Friday, November 1, 2013

ZenTiger Radical Democracy

Labour's little red book might be modernised
The Labour Party are keen to get citizens up against the wall and loving the revolution. Some of their policy proposals are designed to encourage people to vote. Possibly for any other party but them.

I don't have a problem with parties having policies to attract their voters, but I do wonder if the policies are consistent with their constant references to democracy and participation. For example, look at these policies and see if you can spot that subtle hint of "Nanny" we saw in the Labour Government of 1999 to 2008.

  • Maori language lessons in schools made compulsory
  • Teachers forced to learn te reo
  • Privatised state assets renationalised (theft by legislation) with compensation based on "proven need"
  • The Government's roads of national significance project dumped in order to force people towards public transport
  • The progressive prohibition of alcohol (banning smoking is already considered a fait accompli
  • New Zealand becoming a republic (let's not have a debate about this)

But the coup de grace goes to another policy in their list:

Teaching of civics and democracy mandatory for all schoolchildren.

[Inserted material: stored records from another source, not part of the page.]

(** A homogeneous system of chain-rule equations over a swept list has
    the zero solution only. *)
Lemma sweep_zero s (D : id → Qc) Q : ∀ P,
  well_formed (shape s) → sweep_order (shape s) (P ++ Q) →
  (∀ x, x ∈ P ++ Q →
     D x = Qsum (λ v, fweight s v x * D v)%Qc (P ++ Q)) →
  ∀ x, x ∈ P → D x = 0%Qc.
Proof.
  intros P Hwf. revert Q.
  induction P as [|v P IH] using rev_ind; intros Q Hsw Heq x Hx.
  - by apply elem_of_nil in Hx.
  - rewrite <- app_assoc in Hsw, Heq. simpl in Hsw, Heq.
    specialize (IH (v :: Q) Hsw Heq).
    apply elem_of_app in Hx as [Hx|Hx%list_elem_of_singleton]; [by apply IH|].
    subst x. rewrite Heq by set_solver. rewrite Qsum_app.
    apply sweep_order_app_r in Hsw as [Hno _].
    rewrite !Qsum_zero; [ring | |].
    + intros u Hu. rewrite fweight_no_edge; [ring | done | by apply Hno].
    + intros u Hu. rewrite IH by done. ring.
Qed.

Lemma elem_of_below s es v :
  well_formed (shape s) → (∀ e, e ∈ es → (e < length s)%nat) →
  v ∈ below s es ↔ ∃ e, e ∈ es ∧ reachable (shape s) e v.
Proof.
  intros (Hcl & Hac & _) Hes. unfold below.
  rewrite list_elem_of_filter, Exists_exists, elem_of_seq.
  split.
  - intros [(e & He & Hv) _]. exists e. split; [done|].
    rewrite frac_topo_of_shape in Hv.
    destruct (topo_of_spec (shape s) Hac Hcl e) as (_ & _ & _ & _ & _ & Hm & _);
      [rewrite length_shape; by apply Hes|].
    by apply Hm.
  - intros (e & He & Hv). split.
    + exists e. split; [done|]. rewrite frac_topo_of_shape.
      destruct (topo_of_spec (shape s) Hac Hcl e)
        as (_ & _ & _ & _ & _ & Hm & _);
        [rewrite length_shape; by apply Hes|].
      by apply Hm.
    + split; [lia|]. simpl. rewrite <- (length_shape s).
      eapply reachable_lt; [done | | done]. rewrite length_shape. by apply Hes.
Qed.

Democracy? Ho ho ho. Mandatory of course, just to teach the kids a very clear lesson on what Labour thinks of democracy.


Democracy, Labour Style

5 comment(s):

bamac said...

God Bless and help New Zealand if they were to win the next election!

Tanya Stebbing said...

scary stuff indeed.
Is it a joke? More likely to lose than win them votes.
I loathe the anti smoking brigade, they are so militant about it.

bamac said...

Am I being a bit too cynical re things being put forward at the recent Labor Conference being a direct bribe for the votes of the good people of Christchurch?

ZenTiger said...

Not to worry, the good people, by definition, would not fall for such things :)

paul scott said...

bamac said...

"Am I being a bit too cynical re things being put forward at the recent Labor Conference being a direct bribe for the votes of the good people of Christchurch?
"

No not too cynical, it was the Cunliffe speech that was empty, raging red and cynical.